Lemma elems_pushAll (v : value) (xs : list value) :
  elems_of (pushAll (arrayOrEmpty v) xs) = (elems_of (arrayOrEmpty v) ++ xs)%list.
Proof. now destruct v. Qed.

(** After the add block the field holds the stored elements, then the added
    ones: nothing is deduplicated. *)
Lemma addTo_elems (field flag : string) (args : value) (st : patching) :
  holdsProps (fst st) = true ->
  elems_of (arrayOrEmpty (get (fst (addTo field flag args st)) field))
  = listBeforeRemoval field flag args (fst st).
Proof.
  intros Hh. destruct st as [r c]. unfold addTo, listBeforeRemoval. simpl in *.
  destruct (toList (get args flag)) as [|a l] eqn:E.
  - simpl. now rewrite app_nil_r.
  - cbn [length Nat.eqb negb fst]. rewrite get_set_same by exact Hh.
    rewrite elems_arrayOrEmpty. apply elems_pushAll.
Qed.

Lemma length_filter_all {A : Type} (f : A -> bool) (l : list A) :
  negb (length (filter f l) =? length l)%nat = existsb (fun x => negb (f x)) l.
Proof.
  induction l as [|x l IH]; simpl; auto.
  destruct (f x); simpl; auto.
  pose proof (filter_length_le f l) as Hle.
  destruct (length (filter f l) =? S (length l))%nat eqn:E; auto.
  apply Nat.eqb_eq in E. lia.
Qed.

Lemma removesSome_nil (l : list value) : removesSome [] l = false.
Proof. unfold removesSome. induction l; simpl; auto. Qed.

Lemma removeFrom_changed (field flag : string) (args : value) (st : patching) :
  holdsProps (fst st) = true ->
  snd (removeFrom field flag args st)
  = removesSome (toList (get args flag)) (elems_of (arrayOrEmpty (get (fst st) field)))
    || snd st.
Proof.
  intros Hh. destruct st as [r c]. cbn [fst snd] in *.
  destruct (toList (get args flag)) as [|a l] eqn:E.
  - unfold removeFrom. rewrite E, removesSome_nil. reflexivity.
  - rewrite removeFrom_spec by (auto; rewrite E; discriminate).
    cbn [snd]. rewrite length_filter_all, E, elems_arrayOrEmpty. unfold removesSome.
    rewrite orb_comm. f_equal.
    induction (elems_of (get r field)) as [|x xs IH]; cbn [existsb]; auto.
    now rewrite negb_involutive, IH.
Qed.

Lemma removeFrom_get (field flag : string) (args : value) (st : patching) (k : string) :
  k <> field -> get (fst (removeFrom field flag args st)) k = get (fst st) k.
Proof.
  intros Hk. destruct st as [r c]. unfold removeFrom.
  destruct (negb (length (toList (get args flag)) =? 0)%nat); simpl; auto.
  destruct (negb _); simpl; now rewrite !get_set_other.
Qed.

Lemma removeFrom_shape (field flag : string) (args : value) (st : patching) :
  P (fst (removeFrom field flag args st)) = P (fst st).
Proof.
  destruct st as [r c]. unfold removeFrom.
  destruct (negb (length (toList (get args flag)) =? 0)%nat); simpl; auto.
  destruct (negb _); simpl; now rewrite !P_set.
Qed.

Lemma holdsProps_objectOrEmpty (v : value) : holdsProps (objectOrEmpty v) = true.
Proof.
  unfold objectOrEmpty.
  destruct v as [| |b|n|s|l ps|ps]; cbn [typeofObject]; rewrite ?andb_false_r;
    reflexivity.
Qed.

Lemma setAskWhenUncertain_changed (args : value) (st st' : patching) :
  setAskWhenUncertain args st = Ret st' ->
  snd st' = given args "ask-when-uncertain" || snd st.
Proof.
  destruct st as [r c]. unfold setAskWhenUncertain, given.
  destruct (truthy _).
  - destruct (parseYesNo _ _); simpl; try discriminate. now intros [= <-].
  - now intros [= <-].
Qed.

Lemma setAskWhenUncertain_get (args : value) (st st' : patching) (k : string) :
  setAskWhenUncertain args st = Ret st' ->
  k <> "style" -> get (fst st') k = get (fst st) k.
Proof.
  destruct st as [r c]. unfold setAskWhenUncertain.
  destruct (truthy _).
  - destruct (parseYesNo _ _); simpl; try discriminate.
    intros [= <-] Hk. simpl. now rewrite !get_set_other.
  - now intros [= <-].
Qed.

Lemma setAskWhenUncertain_shape (args : value) (st st' : patching) :
  setAskWhenUncertain args st = Ret st' ->
  P (fst st') = P (fst st).
Proof.
  destruct st as [r c]. unfold setAskWhenUncertain.
  destruct (truthy _).
  - destruct (parseYesNo _ _); simpl; try discriminate.
    intros [= <-]. simpl. now rewrite !P_set.
  - now intros [= <-].
Qed.

Lemma addNotes_none (args : value) (st : patching) :
  toList (get args "add-note") = [] -> addNotes args st = st.
Proof. intros E. destruct st as [r c]. unfold addNotes. now rewrite E. Qed.

Lemma addNotes_get (args : value) (st : patching) (k : string) :
  k <> "last_state" -> get (fst (addNotes args st)) k = get (fst st) k.
Proof.
  intros Hk. destruct st as [r c]. unfold addNotes.
  destruct (negb _); simpl; auto.
  destruct (pushNewNotesFlagged _ _) as [final addedAny].
  destruct addedAny; simpl; now rewrite !get_set_other.
Qed.

Lemma addNotes_shape (args : value) (st : patching) :
  P (fst (addNotes args st)) = P (fst st).
Proof.
  destruct st as [r c]. unfold addNotes.
  destruct (negb _); simpl; auto.
  destruct (pushNewNotesFlagged _ _) as [final addedAny].
  destruct addedAny; simpl; now rewrite !P_set.
Qed.

Lemma stamp_get (rec : value) (today now k : string) :
  k <> "last_state" -> k <> "modified_at" -> get (stamp rec today now) k = get rec k.
Proof. intros H1 H2. unfold stamp. now rewrite !get_set_other. Qed.

Lemma stamp_shape (rec : value) (today now : string) :
  P (stamp rec today now) = P rec.
Proof. unfold stamp. now rewrite !P_set. Qed.

Lemma applyEdits_get (args rec rec1 : value) (changed : bool) (k : string) :
  applyEdits args rec = Ret (rec1, changed) ->
  ~ In k edited -> get rec1 k = get rec k.
Proof.
  unfold applyEdits, edited. intros H Hk. simpl in Hk.
  destruct (setAskWhenUncertain _ _) as [st7| |] eqn:A; try discriminate.
  simpl in H. injection H as H.
  replace rec1 with (fst (addNotes args st7)) by now rewrite H.
  rewrite addNotes_get by intuition congruence.
  rewrite (setAskWhenUncertain_get _ _ _ k A) by intuition congruence.
  unfold removeConstraints, addConstraints, removeGoals, addGoals.
  rewrite !removeFrom_get, !addTo_get, removeFrom_get, addTo_get by intuition congruence.
  rewrite setProject_get, setSummary_get by intuition congruence.
  reflexivity.
Qed.

Lemma applyEdits_shape (args rec rec1 : value) (changed : bool) :
  applyEdits args rec = Ret (rec1, changed) -> P rec1 = P rec.
Proof.
  unfold applyEdits. intros H.
  destruct (setAskWhenUncertain _ _) as [st7| |] eqn:A; try discriminate.
  simpl in H. injection H as H.
  replace rec1 with (fst (addNotes args st7)) by now rewrite H.
  rewrite addNotes_shape, (setAskWhenUncertain_shape _ _ _ A).
  unfold removeConstraints, addConstraints, removeGoals, addGoals.
  now rewrite !removeFrom_shape, !addTo_shape, removeFrom_shape,
    addTo_shape, setProject_shape, setSummary_shape.
Qed.

End Edits.

(** The record holds properties at every stage of the edits. *)
Ltac holds_props :=
  repeat first [ rewrite (removeFrom_shape holdsProps holdsProps_set)
               | rewrite (addTo_shape holdsProps holdsProps_set)
               | rewrite (setProject_shape holdsProps holdsProps_set)
               | rewrite (setSummary_shape holdsProps holdsProps_set) ];
  cbn [fst]; assumption.

(** The [changed] flag after the edits, when no note is added. *)
Lemma applyEdits_changed (args rec rec1 : value) (changed : bool) :
  holdsProps rec = true ->
  toList (get args "add-note") = [] ->
  applyEdits args rec = Ret (rec1, changed) ->
  changed
  = given args "summary" || given args "project"
    || givenSome args "add-goal" || givenSome args "add-constraint"
    || given args "ask-when-uncertain"
    || removesSome (toList (get args "remove-goal"))
         (listBeforeRemoval "goals" "add-goal" args rec)
    || removesSome (toList (get args "remove-constraint"))
         (listBeforeRemoval "constraints" "add-constraint" args rec).
Proof.
  unfold applyEdits. intros Hh Hn H.
  destruct (setAskWhenUncertain _ _) as [st7| |] eqn:A; try discriminate.
  simpl in H. rewrite addNotes_none in H by exact Hn. injection H as H. subst st7.
  apply setAskWhenUncertain_changed in A. cbn [snd] in A. rewrite A.
  unfold removeConstraints, addConstraints, removeGoals, addGoals.
  rewrite removeFrom_changed by holds_props.
  rewrite addTo_elems by holds_props.
  rewrite addTo_changed.
  rewrite removeFrom_changed by holds_props.
  rewrite addTo_elems by holds_props.
  rewrite addTo_changed, setProject_changed, setSummary_changed. cbn [snd].
  unfold listBeforeRemoval.
  rewrite removeFrom_get, addTo_get, !setProject_get, !setSummary_get by discriminate.
  cbn [fst].
  repeat match goal with
         | |- context [given ?a ?f] => generalize (given a f); intro
         | |- context [givenSome ?a ?f] => generalize (givenSome a f); intro
         | |- context [removesSome ?a ?f] => generalize (removesSome a f); intro
         end.
  repeat match goal with b : bool |- _ => destruct b end; reflexivity.
Qed.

**Work instructions:** All lines from the opening of the listing above through the line that contains "snd (removeFrom field flag args st)" should be given again exactly, and nothing more.

**Response:**
Lemma elems_pushAll (v : value) (xs : list value) :
  elems_of (pushAll (arrayOrEmpty v) xs) = (elems_of (arrayOrEmpty v) ++ xs)%list.
Proof. now destruct v. Qed.

(** After the add block the field holds the stored elements, then the added
    ones: nothing is deduplicated. *)
Lemma addTo_elems (field flag : string) (args : value) (st : patching) :
  holdsProps (fst st) = true ->
  elems_of (arrayOrEmpty (get (fst (addTo field flag args st)) field))
  = listBeforeRemoval field flag args (fst st).
Proof.
  intros Hh. destruct st as [r c]. unfold addTo, listBeforeRemoval. simpl in *.
  destruct (toList (get args flag)) as [|a l] eqn:E.
  - simpl. now rewrite app_nil_r.
  - cbn [length Nat.eqb negb fst]. rewrite get_set_same by exact Hh.
    rewrite elems_arrayOrEmpty. apply elems_pushAll.
Qed.

Lemma length_filter_all {A : Type} (f : A -> bool) (l : list A) :
  negb (length (filter f l) =? length l)%nat = existsb (fun x => negb (f x)) l.
Proof.
  induction l as [|x l IH]; simpl; auto.
  destruct (f x); simpl; auto.
  pose proof (filter_length_le f l) as Hle.
  destruct (length (filter f l) =? S (length l))%nat eqn:E; auto.
  apply Nat.eqb_eq in E. lia.
Qed.

Lemma removesSome_nil (l : list value) : removesSome [] l = false.
Proof. unfold removesSome. induction l; simpl; auto. Qed.

Lemma removeFrom_changed (field flag : string) (args : value) (st : patching) :
  holdsProps (fst st) = true ->
  snd (removeFrom field flag args st)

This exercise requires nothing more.